Repeat exactly, and only, the lines below starting at the line that contains "doy ← i64 (b - 1);" and ending at the line that contains "9 | 11 => 30", inclusive of both.

•••••

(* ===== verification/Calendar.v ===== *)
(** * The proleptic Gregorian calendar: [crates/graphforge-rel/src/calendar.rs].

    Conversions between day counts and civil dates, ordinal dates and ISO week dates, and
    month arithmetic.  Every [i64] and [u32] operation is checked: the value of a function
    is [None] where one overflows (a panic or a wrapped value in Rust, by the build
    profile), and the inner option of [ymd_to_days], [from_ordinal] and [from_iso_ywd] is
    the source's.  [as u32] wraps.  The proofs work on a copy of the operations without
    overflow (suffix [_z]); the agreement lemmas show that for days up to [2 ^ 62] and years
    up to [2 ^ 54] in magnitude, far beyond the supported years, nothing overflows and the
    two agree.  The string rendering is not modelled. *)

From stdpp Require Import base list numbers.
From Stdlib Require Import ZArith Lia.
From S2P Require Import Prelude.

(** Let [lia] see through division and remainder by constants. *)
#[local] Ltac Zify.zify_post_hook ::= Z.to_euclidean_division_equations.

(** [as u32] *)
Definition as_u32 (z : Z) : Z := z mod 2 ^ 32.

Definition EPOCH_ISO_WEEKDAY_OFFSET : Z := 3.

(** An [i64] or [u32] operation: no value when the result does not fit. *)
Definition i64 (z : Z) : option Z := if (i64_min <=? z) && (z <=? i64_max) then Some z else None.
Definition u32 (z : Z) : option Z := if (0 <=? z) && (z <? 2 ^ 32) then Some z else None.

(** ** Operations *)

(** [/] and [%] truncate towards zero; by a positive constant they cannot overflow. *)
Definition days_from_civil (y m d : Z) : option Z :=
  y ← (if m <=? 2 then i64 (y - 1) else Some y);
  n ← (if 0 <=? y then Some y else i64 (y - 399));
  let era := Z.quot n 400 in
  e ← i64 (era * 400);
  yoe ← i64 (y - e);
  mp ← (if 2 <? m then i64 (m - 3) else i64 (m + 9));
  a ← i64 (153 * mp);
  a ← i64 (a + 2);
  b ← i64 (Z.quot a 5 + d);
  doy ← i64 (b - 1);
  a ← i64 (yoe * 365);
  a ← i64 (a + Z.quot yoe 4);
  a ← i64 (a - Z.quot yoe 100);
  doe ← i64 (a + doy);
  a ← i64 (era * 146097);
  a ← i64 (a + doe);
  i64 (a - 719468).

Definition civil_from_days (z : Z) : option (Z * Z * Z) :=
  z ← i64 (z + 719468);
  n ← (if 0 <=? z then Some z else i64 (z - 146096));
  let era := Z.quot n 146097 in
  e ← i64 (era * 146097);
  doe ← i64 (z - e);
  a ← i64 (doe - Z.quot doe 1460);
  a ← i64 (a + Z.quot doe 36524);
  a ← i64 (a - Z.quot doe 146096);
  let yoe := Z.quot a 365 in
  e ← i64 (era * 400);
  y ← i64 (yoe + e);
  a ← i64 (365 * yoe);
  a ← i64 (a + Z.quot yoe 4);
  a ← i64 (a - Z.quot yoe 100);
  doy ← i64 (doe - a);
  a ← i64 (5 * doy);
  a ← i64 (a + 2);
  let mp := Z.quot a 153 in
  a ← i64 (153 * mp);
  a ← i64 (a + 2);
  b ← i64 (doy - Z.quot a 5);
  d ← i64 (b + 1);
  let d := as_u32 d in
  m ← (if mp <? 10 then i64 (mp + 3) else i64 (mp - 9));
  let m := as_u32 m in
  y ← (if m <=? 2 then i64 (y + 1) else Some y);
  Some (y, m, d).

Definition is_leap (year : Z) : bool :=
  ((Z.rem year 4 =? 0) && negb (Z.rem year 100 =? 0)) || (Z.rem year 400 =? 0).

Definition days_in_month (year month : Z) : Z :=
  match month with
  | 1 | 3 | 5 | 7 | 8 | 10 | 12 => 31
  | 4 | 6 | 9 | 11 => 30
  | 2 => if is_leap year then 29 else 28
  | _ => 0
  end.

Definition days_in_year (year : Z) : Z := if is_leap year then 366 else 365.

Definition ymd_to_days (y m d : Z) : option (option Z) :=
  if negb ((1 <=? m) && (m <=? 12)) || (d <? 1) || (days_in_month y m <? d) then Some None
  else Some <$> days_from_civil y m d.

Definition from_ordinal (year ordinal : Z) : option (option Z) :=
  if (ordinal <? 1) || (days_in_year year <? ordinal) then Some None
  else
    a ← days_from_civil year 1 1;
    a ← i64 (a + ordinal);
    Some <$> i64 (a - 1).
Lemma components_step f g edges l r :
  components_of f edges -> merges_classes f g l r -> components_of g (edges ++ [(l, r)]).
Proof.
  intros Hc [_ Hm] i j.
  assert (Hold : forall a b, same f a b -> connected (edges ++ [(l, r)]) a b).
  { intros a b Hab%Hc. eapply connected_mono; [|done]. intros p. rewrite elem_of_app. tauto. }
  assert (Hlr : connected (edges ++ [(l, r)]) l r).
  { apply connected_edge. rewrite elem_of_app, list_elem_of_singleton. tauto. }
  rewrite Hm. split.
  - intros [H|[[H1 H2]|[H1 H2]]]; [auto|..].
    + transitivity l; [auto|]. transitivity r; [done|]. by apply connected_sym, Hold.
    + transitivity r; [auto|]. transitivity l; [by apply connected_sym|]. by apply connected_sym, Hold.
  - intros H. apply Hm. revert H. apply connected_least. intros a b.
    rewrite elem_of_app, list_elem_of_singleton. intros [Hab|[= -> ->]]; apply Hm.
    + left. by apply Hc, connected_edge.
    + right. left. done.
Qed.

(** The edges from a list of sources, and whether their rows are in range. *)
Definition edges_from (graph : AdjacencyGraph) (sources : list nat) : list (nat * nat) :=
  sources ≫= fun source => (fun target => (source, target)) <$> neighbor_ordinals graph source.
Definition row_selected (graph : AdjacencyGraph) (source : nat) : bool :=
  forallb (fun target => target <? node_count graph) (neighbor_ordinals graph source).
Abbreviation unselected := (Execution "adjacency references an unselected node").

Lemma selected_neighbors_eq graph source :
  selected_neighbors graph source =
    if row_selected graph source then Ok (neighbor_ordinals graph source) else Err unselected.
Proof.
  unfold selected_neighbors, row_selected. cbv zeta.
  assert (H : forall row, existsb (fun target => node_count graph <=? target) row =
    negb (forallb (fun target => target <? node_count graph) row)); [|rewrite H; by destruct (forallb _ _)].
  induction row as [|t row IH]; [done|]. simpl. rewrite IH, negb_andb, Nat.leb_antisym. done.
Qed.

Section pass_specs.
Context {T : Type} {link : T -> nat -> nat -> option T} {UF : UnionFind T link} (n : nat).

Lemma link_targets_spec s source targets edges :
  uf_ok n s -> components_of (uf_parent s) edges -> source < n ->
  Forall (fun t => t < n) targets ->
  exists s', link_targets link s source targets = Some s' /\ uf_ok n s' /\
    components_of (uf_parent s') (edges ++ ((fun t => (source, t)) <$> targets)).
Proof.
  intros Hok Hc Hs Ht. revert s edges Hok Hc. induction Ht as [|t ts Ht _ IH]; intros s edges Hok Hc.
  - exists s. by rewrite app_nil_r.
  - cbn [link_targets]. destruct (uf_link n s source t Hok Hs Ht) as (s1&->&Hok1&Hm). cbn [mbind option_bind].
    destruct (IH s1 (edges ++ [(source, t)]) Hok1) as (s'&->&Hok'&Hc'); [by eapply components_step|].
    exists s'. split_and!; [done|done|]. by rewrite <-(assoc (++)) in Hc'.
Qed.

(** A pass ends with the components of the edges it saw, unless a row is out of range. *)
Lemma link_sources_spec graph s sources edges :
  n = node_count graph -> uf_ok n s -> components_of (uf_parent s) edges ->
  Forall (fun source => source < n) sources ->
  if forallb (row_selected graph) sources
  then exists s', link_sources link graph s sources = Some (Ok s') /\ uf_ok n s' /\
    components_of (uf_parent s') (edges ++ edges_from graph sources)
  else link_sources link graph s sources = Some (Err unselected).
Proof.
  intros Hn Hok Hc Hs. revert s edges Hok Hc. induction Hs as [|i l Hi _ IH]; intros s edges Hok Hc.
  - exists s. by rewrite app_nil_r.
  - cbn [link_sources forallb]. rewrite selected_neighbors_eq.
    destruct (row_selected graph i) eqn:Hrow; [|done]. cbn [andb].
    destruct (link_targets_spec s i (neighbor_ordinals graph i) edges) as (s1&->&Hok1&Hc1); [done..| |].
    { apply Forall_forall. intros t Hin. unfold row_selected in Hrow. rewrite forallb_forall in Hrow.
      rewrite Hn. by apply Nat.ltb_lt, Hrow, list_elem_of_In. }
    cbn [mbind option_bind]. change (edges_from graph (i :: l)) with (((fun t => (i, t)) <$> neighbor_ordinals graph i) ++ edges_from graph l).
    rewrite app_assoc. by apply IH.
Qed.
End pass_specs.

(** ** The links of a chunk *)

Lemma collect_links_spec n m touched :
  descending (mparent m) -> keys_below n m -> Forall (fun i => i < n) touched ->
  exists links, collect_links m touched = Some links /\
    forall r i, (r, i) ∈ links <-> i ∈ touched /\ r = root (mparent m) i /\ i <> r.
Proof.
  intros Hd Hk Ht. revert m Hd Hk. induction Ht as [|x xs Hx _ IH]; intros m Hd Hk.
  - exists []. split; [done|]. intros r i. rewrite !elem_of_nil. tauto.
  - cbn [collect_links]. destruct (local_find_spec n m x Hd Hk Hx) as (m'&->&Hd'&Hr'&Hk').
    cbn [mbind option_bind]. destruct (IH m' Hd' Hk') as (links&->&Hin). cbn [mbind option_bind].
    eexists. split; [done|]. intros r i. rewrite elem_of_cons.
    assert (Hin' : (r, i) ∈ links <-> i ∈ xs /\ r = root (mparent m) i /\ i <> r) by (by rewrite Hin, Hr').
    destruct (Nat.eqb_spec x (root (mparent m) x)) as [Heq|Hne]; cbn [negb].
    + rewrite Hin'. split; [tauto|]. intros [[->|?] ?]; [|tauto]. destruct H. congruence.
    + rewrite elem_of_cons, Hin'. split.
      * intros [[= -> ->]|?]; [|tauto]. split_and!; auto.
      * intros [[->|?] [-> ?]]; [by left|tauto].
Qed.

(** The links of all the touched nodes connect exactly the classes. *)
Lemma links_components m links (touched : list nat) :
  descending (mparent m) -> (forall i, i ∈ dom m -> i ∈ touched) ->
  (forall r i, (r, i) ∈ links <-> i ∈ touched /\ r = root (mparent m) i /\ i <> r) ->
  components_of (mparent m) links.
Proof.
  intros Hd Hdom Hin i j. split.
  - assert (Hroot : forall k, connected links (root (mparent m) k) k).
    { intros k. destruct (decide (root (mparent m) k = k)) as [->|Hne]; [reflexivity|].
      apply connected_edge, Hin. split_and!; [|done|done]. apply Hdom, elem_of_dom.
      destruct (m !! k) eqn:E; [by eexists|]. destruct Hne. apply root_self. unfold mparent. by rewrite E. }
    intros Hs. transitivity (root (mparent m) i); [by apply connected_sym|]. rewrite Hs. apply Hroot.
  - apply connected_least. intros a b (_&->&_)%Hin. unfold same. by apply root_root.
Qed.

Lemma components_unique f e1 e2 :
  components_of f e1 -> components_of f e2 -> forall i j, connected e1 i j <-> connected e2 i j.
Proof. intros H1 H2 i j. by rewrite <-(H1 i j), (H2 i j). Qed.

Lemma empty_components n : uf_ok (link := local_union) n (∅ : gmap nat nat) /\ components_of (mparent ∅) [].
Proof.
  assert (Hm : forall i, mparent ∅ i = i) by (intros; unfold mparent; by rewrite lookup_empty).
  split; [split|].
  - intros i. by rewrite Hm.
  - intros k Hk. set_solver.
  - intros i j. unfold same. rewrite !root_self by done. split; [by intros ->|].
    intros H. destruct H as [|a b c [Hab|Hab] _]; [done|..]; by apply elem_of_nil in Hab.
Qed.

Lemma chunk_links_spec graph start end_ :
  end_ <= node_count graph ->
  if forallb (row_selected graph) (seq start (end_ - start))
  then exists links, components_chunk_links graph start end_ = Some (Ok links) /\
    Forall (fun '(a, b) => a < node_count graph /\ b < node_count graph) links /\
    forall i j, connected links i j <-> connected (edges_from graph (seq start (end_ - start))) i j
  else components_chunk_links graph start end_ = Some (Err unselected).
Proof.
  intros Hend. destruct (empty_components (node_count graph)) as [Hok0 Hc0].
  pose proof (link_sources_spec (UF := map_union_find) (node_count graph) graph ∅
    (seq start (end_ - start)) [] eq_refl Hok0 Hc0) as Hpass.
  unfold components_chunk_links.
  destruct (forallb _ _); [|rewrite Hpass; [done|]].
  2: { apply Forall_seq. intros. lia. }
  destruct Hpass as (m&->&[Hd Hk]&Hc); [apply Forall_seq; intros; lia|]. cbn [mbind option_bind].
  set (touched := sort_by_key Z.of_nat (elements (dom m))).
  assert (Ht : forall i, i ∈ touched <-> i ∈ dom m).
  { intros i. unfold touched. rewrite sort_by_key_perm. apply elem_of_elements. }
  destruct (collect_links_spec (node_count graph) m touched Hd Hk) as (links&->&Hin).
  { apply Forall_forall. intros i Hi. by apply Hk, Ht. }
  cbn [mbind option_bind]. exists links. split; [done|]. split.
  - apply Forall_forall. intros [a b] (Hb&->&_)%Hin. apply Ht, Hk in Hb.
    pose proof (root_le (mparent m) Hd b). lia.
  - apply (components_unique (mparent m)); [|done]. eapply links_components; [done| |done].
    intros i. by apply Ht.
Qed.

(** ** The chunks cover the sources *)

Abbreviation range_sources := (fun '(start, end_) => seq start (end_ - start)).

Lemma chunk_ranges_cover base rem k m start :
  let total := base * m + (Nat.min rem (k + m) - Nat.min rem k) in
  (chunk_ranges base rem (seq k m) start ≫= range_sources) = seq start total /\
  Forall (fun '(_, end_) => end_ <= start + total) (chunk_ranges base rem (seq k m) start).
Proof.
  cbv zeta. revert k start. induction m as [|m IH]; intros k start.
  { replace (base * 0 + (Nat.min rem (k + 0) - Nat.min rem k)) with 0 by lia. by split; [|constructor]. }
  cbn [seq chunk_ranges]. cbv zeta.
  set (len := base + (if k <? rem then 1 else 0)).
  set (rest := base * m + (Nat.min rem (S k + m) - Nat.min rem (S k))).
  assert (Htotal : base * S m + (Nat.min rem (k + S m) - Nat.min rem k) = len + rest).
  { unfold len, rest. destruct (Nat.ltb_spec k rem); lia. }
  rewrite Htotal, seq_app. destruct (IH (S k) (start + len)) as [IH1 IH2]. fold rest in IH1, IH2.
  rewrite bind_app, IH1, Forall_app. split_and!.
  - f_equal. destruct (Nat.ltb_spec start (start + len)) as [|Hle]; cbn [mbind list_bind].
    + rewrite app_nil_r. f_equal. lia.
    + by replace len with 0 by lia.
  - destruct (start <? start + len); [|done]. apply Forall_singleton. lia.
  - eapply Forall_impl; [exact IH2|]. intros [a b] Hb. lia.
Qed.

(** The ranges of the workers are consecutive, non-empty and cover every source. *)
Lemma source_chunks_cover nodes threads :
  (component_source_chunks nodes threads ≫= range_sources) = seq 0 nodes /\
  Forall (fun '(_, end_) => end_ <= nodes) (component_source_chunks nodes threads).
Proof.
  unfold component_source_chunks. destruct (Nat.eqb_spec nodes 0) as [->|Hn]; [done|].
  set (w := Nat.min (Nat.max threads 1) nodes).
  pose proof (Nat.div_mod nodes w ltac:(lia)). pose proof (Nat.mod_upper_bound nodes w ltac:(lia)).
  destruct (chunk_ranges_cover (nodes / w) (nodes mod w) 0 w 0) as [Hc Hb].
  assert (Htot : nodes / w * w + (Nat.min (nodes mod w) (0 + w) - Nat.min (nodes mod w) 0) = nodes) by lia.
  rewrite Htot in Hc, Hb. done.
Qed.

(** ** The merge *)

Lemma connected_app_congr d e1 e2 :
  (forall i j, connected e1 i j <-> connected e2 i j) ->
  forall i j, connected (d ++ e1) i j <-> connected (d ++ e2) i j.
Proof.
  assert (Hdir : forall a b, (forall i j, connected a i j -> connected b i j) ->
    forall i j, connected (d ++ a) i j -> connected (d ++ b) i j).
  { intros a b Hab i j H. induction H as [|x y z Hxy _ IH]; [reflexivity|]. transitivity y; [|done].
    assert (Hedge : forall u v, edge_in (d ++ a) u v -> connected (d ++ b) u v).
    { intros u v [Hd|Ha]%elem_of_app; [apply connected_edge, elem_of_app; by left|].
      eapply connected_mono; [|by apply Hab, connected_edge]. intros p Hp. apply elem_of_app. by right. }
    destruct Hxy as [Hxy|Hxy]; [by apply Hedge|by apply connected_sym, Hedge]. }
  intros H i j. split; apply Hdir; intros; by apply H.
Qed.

•••••

_Worked solution_
  doy ← i64 (b - 1);
  a ← i64 (yoe * 365);
  a ← i64 (a + Z.quot yoe 4);
  a ← i64 (a - Z.quot yoe 100);
  doe ← i64 (a + doy);
  a ← i64 (era * 146097);
  a ← i64 (a + doe);
  i64 (a - 719468).

Definition civil_from_days (z : Z) : option (Z * Z * Z) :=
  z ← i64 (z + 719468);
  n ← (if 0 <=? z then Some z else i64 (z - 146096));
  let era := Z.quot n 146097 in
  e ← i64 (era * 146097);
  doe ← i64 (z - e);
  a ← i64 (doe - Z.quot doe 1460);
  a ← i64 (a + Z.quot doe 36524);
  a ← i64 (a - Z.quot doe 146096);
  let yoe := Z.quot a 365 in
  e ← i64 (era * 400);
  y ← i64 (yoe + e);
  a ← i64 (365 * yoe);
  a ← i64 (a + Z.quot yoe 4);
  a ← i64 (a - Z.quot yoe 100);
  doy ← i64 (doe - a);
  a ← i64 (5 * doy);
  a ← i64 (a + 2);
  let mp := Z.quot a 153 in
  a ← i64 (153 * mp);
  a ← i64 (a + 2);
  b ← i64 (doy - Z.quot a 5);
  d ← i64 (b + 1);
  let d := as_u32 d in
  m ← (if mp <? 10 then i64 (mp + 3) else i64 (mp - 9));
  let m := as_u32 m in
  y ← (if m <=? 2 then i64 (y + 1) else Some y);
  Some (y, m, d).

Definition is_leap (year : Z) : bool :=
  ((Z.rem year 4 =? 0) && negb (Z.rem year 100 =? 0)) || (Z.rem year 400 =? 0).

Definition days_in_month (year month : Z) : Z :=
  match month with
  | 1 | 3 | 5 | 7 | 8 | 10 | 12 => 31
  | 4 | 6 | 9 | 11 => 30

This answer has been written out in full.